Jennifer Egan's novel A Visit from the Goon Squad won the Pulitzer Prize for fiction on 18 April 2011. The novel by Jennifer Egan was honoured for its big-hearted curiosity about cultural change at warp speed. Egan’s novel surprised and pleased critics with its experimental format, searching and unconventional narratives about modern angst and identity. A considerable section in the book was structured like a power point presentation. She had also won the National Book Critics Circle prize in early 2011. Her other novels include The Invisible Circus, Look at Me and The Keep.

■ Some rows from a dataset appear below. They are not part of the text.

(* ===== verification/ServicePower.v ===== *)
(** * Power and reference count of the vmcl service

    [vmcl_poweron_svc], [vmcl_poweroff_svc] (vmcl_rpc_server.c) and the
    service mutexes of vmaccel_utils.c. *)

From S2P Require Import Prelude IdentifierDB XdrRuntime XdrRFC4506 RpcTypes XdrVMAccel XdrVMCL.
From S2P Require Import Backend BackendOps BackendPower BackendLemmas BackendFrame SimCL.
From S2P Require Import BackendInvariants Server SunRPC Protocol Answers Service.

Section Power.
Context `{OpenCL}.
Implicit Types s : server.

(** The backend after [i] attempts, on the first [i] architectures, that all
    failed. *)
Inductive tried (ok : nat → nat → bool) (b0 : backend) : nat → backend → Prop :=
| tried_none : tried ok b0 0 b0
| tried_next i b r b' :
    tried ok b0 i b → vmwopencl_poweron (ok i) i b = Done r b' →
    VMAccelAllocateStatus_status r ≠ VMACCEL_SUCCESS → tried ok b0 (S i) b'.

Definition poweron_outcome ok s (r : option VMAccelAllocateStatus) s' : Prop :=
  match r with
  | None => False
  | Some r =>
      (VMAccelAllocateStatus_status r = VMACCEL_SUCCESS ∧
       clRefCount s' = u64 (clRefCount s + 1) ∧
       ∃ i b, (i < VMACCEL_SELECT_MAX)%nat ∧ tried ok (sv_backend s) i b ∧
         vmwopencl_poweron (ok i) i b = Done r (sv_backend s')) ∨
      (VMAccelAllocateStatus_status r ≠ VMACCEL_SUCCESS ∧
       clRefCount s' = clRefCount s ∧
       tried ok (sv_backend s) VMACCEL_SELECT_MAX (sv_backend s'))
  end.

Lemma poweron_loop_outcome ok n : ∀ i ret s s0 r s',
  (i + n)%nat = VMACCEL_SELECT_MAX → clRefCount s = clRefCount s0 → tried ok (sv_backend s0) i (sv_backend s) →
  (i = 0%nat ∧ n ≠ 0%nat ∨ ∃ x, ret = Some x ∧ VMAccelAllocateStatus_status x ≠ VMACCEL_SUCCESS) →
  poweron_loop ok n i ret s = Done r s' → poweron_outcome ok s0 r s'.
Proof.
  induction n as [| n IH]; intros i ret s s0 r s' Hn Hc Ht Hret Hrun; cbn [poweron_loop] in Hrun.
  - destruct Hret as [[_ Hz] | (x & -> & Hx)]; [done |]. injection Hrun as <- <-. right.
    rewrite Nat.add_0_r in Hn. by subst i.
  - apply sv_bind_done in Hrun as (x & s1 & (b & Hx & ->)%cl_op_inv & Hrun).
    destruct (Z.eqb_spec (VMAccelAllocateStatus_status x) VMACCEL_SUCCESS) as [Hst | Hst].
    + apply sv_bind_done in Hrun as (u & s2 & Hmod & Hrun). injection Hmod as _ <-.
      injection Hrun as <- <-. left. simpl. rewrite Hc. split; [done |]. split; [done |].
      exists i, (sv_backend s). split; [lia | done].
    + eapply IH; [| | | | exact Hrun]; [lia | done | by eapply tried_next | eauto].
Qed.

(** Powering on tries the accelerator architectures in order and stops
    at the first that powers on: its description is returned and the
    reference count grows by one.  When all four fail, the last answer is
    returned and the count stays. *)
Theorem poweron_first_architecture ok s r s' :
  vmcl_poweron_svc ok s = Done r s' → poweron_outcome ok s r s'.
Proof.
  intros Hrun. apply sv_bind_done in Hrun as (u & s1 & Ha & Hrun). injection Ha as _ <-.
  eapply poweron_loop_outcome; [| | | | exact Hrun]; [done | done | constructor | by left].
Qed.

(** Powering off counts: with [n + 1] power-ons outstanding, the first
    [n] calls return nothing and leave the backend alone, the next one powers
    the backend off, and calls beyond that do nothing. *)
Theorem poweroff_last_reference n s :
  clRefCount s = Z.of_nat (S n) →
  Nat.iter n (λ m : SV (option VMAccelStatus), _ ← vmcl_poweroff_svc; m) vmcl_poweroff_svc s =
    (r ← cl_op vmwopencl_poweroff; mret (Some r)) (set_clRefCount 0 s) ∧
  vmcl_poweroff_svc (set_clRefCount 0 s) = Done None (set_clRefCount 0 s).
Proof.
  intros Hc. split; [| done]. revert s Hc. induction n as [| n IH]; intros s Hc.
  - simpl. unfold vmcl_poweroff_svc, mbind, M_bind, gets, modify. by rewrite Hc.
  - rewrite Nat.iter_succ. unfold mbind at 1, M_bind at 1.
    assert (vmcl_poweroff_svc s = Done None (set_clRefCount (Z.of_nat (S n)) s)) as Hoff.
    { unfold vmcl_poweroff_svc, mbind, M_bind, gets, modify. rewrite Hc.
      destruct (Z.eqb_spec (Z.of_nat (S (S n))) 1); [lia |].
      destruct (Z.ltb_spec 1 (Z.of_nat (S (S n)))); [| lia]. do 3 f_equal. lia. }
    rewrite Hoff, IH by done. by destruct s.
Qed.

(** The five identifier databases. *)
Definition databases : list dbref := [ContextIds; SurfaceIds; QueueIds; SamplerIds; KernelIds].

Lemma fresh_inactive d id (s : backend) :
  d ∈ databases → 0 ≤ id →
  with_db d (IdentifierDB_ActiveId id) (alloc_tables (λ _, true) s) =
    Done false (alloc_tables (λ _, true) s).
Proof.
  intros Hd Hid.
  assert (∃ db, alloc_db true true 32 = Live db ∧ ActiveId id db = Done false db) as (db & Hdb & Ha).
  { eexists. split; [done |]. destruct (Alloc_wf 32 _ ltac:(lia) eq_refl) as (Hwf & _ & Hu & _).
    rewrite (ActiveId_eq _ _ Hwf Hid), Hu. by rewrite bool_decide_false by set_solver. }
  assert (d_get d (alloc_tables (λ _, true) s) = Live db ∧ DbLaws d) as [Hget Hlaws].
  { unfold databases in Hd. rewrite !elem_of_cons in Hd.
    destruct Hd as [-> | [-> | [-> | [-> | [-> | Hd]]]]]; [.. | by apply elem_of_nil in Hd];
      (split; [exact Hdb | apply _]). }
  unfold with_db. rewrite Hget. simpl. unfold IdentifierDB_ActiveId. rewrite Ha.
  by rewrite <- Hget, db_set_get.
Qed.

(** A power-on that succeeds starts from empty tables whatever the
    backend held: powering on a second time, which only adds a reference,
    forgets every context, surface, queue, sampler and kernel of the first
    users. *)
Theorem poweron_forgets s r s' d id :
  vmcl_poweron_svc (λ _ _, true) s = Done (Some r) s' →
  VMAccelAllocateStatus_status r = VMACCEL_SUCCESS → d ∈ databases → 0 ≤ id →
  clRefCount s' = u64 (clRefCount s + 1) ∧
  with_db d (IdentifierDB_ActiveId id) (sv_backend s') = Done false (sv_backend s').
Proof.
  intros Hrun Hst Hd Hid. apply sv_bind_done in Hrun as (u & s1 & Ha & Hrun). injection Ha as _ <-.
  apply (poweron_loop_outcome _ _ _ _ _ s) in Hrun; [| done | done | constructor | by left].
  destruct Hrun as [(_ & Hc & i & b & _ & _ & Hon) | (Hne & _)]; [| done]. split; [done |].
  apply poweron_tables in Hon as [b' ->]; [| done]. by apply fresh_inactive.
Qed.
End Power.

(** ** The service mutexes *)

Section Mutexes.
Context `{OpenCL}.
Implicit Types w : world.

Definition all_mutexes (m : mutex) w : Prop := ∀ k, get_svc_mutex k w = m.

(** After [vmaccel_utils_poweron_svc] succeeds the three service mutexes
    are free.  [vmaccel_utils_poweroff_svc] then succeeds exactly when no
    thread is inside a stub, destroying all three; a held mutex makes it
    return [NULL]. *)
Theorem service_mutex_lifecycle ok w r w' :
  vmaccel_utils_poweron_svc ok w = Done (Some r) w' →
  all_mutexes (Normal None) w' ∧
  (∃ w'', vmaccel_utils_poweroff_svc w' = Done (Some (mkStatus VMACCEL_SUCCESS)) w'' ∧
          all_mutexes Destroyed w'') ∧
  ∀ k tid, ∃ w'', vmaccel_utils_poweroff_svc (set_svc_mutex k (Normal (Some tid)) w') = Done None w''.
Proof.
  unfold vmaccel_utils_poweron_svc, mbind, M_bind, modify.
  destruct (ok 0%nat), (ok 1%nat), (ok 2%nat), (ok 3%nat); try done. simpl. intros [= _ <-].
  split; [by intros [] |]. split.
  - eexists. split; [reflexivity | by intros []].
  - intros [] tid; by eexists.
Qed.
End Mutexes.

(** ** Concrete runs *)

Definition off_server : server := mkServer sim_backend0 0 false.
Definition twice_server : server := mkServer sim_ready 1 false.

Definition power_state (s : server) : server :=
  match vmcl_poweron_svc (λ _ _, true) s with Done _ s' => s' | Fault _ => s end.
Definition power_answer (s : server) : VMAccelAllocateStatus :=
  match vmcl_poweron_svc (λ _ _, true) s with
  | Done (Some r) _ => r
  | _ => mkVMAccelAllocateStatus VMACCEL_FAIL 0 zero_VMAccelDesc
  end.

Lemma power_done s :
  VMAccelAllocateStatus_status (power_answer s) = VMACCEL_SUCCESS →
  vmcl_poweron_svc (λ _ _, true) s = Done (Some (power_answer s)) (power_state s).
Proof.
  unfold power_answer, power_state. by destruct (vmcl_poweron_svc _ s) as [[r |] s' |].
Qed.

Lemma poweron_first_architecture_witness :
  poweron_outcome (λ _ _, true) off_server (Some (power_answer off_server)) (power_state off_server).
Proof.
  apply (poweron_first_architecture (λ _ _, true) off_server). apply power_done. vm_compute. reflexivity.
Defined.

Lemma twice_status : VMAccelAllocateStatus_status (power_answer twice_server) = VMACCEL_SUCCESS.
Proof. vm_compute. reflexivity. Qed.

Lemma queue_database : QueueIds ∈ databases.
Proof. unfold databases. set_solver. Qed.

(** The queue with id 0, in use in [sim_ready], is unknown after a second
    power-on. *)
Lemma poweron_forgets_witness :
  clRefCount (power_state twice_server) = 2 ∧
  with_db QueueIds (IdentifierDB_ActiveId 0) (sv_backend (power_state twice_server)) =
    Done false (sv_backend (power_state twice_server)).
Proof.
  pose proof (poweron_forgets twice_server (power_answer twice_server) (power_state twice_server) QueueIds 0
                (power_done _ twice_status) twice_status queue_database (Z.le_refl 0)) as [Hc Hq].
  split; [rewrite Hc; reflexivity | exact Hq].
Defined.

Lemma poweroff_last_reference_witness :
  Nat.iter 2 (λ m : SV (option VMAccelStatus), _ ← vmcl_poweroff_svc; m) vmcl_poweroff_svc
    (mkServer sim_ready 3 false) =
    (r ← cl_op vmwopencl_poweroff; mret (Some r)) (set_clRefCount 0 (mkServer sim_ready 3 false)).
Proof. exact (proj1 (poweroff_last_reference 2 (mkServer sim_ready 3 false) eq_refl)). Defined.

Definition blank_world : world := mkWorld Destroyed Destroyed Destroyed off_server off_server.

Lemma service_mutex_lifecycle_witness :
  ∃ w, vmaccel_utils_poweron_svc (λ _, true) blank_world =
         Done (Some (mkVMAccelAllocateStatus VMACCEL_SUCCESS 0 zero_VMAccelDesc)) w ∧
       all_mutexes (Normal None) w.
Proof.
  eexists. split; [reflexivity |].
  exact (proj1 (service_mutex_lifecycle (λ _, true) blank_world _ _ eq_refl)).
Defined.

The play Clybourne Park by Bruce Norris, which examines race relations and the effects of modern gentrification, won the Pulitzer drama prize. Clybourne Park imagines what might have happened to the family that moved out of the house in the fictitious Chicago neighborhood of Clybourne Park, which is where Lorraine Hansberry's Younger clan is headed by the end of her 1959 play, A Raisin in the Sun. Raisin.
The Pulitzer for history was awarded to The Fiery Trial: Abraham Lincoln and American Slavery, by Eric Foner. The Fiery Trial was cited as a well orchestrated examination of Lincoln's changing views of slavery, bringing unforeseeable twists and a fresh sense of improbability to a familiar story.
The biography award went to Washington: A Life by Ron Chernow which was described as a sweeping, authoritative portrait of Gen. George Washington.
Kay Ryan's The Best of It: New and Selected Poems won the poetry prize. Kay’s work was described as a treasure trove of an iconoclastic and joyful mind.
The general nonfiction prize was given to The Emperor of All Maladies: A Biography of Cancer by Siddhartha Mukherjee, while the music prize went to Zhou Long for Madame White Snake.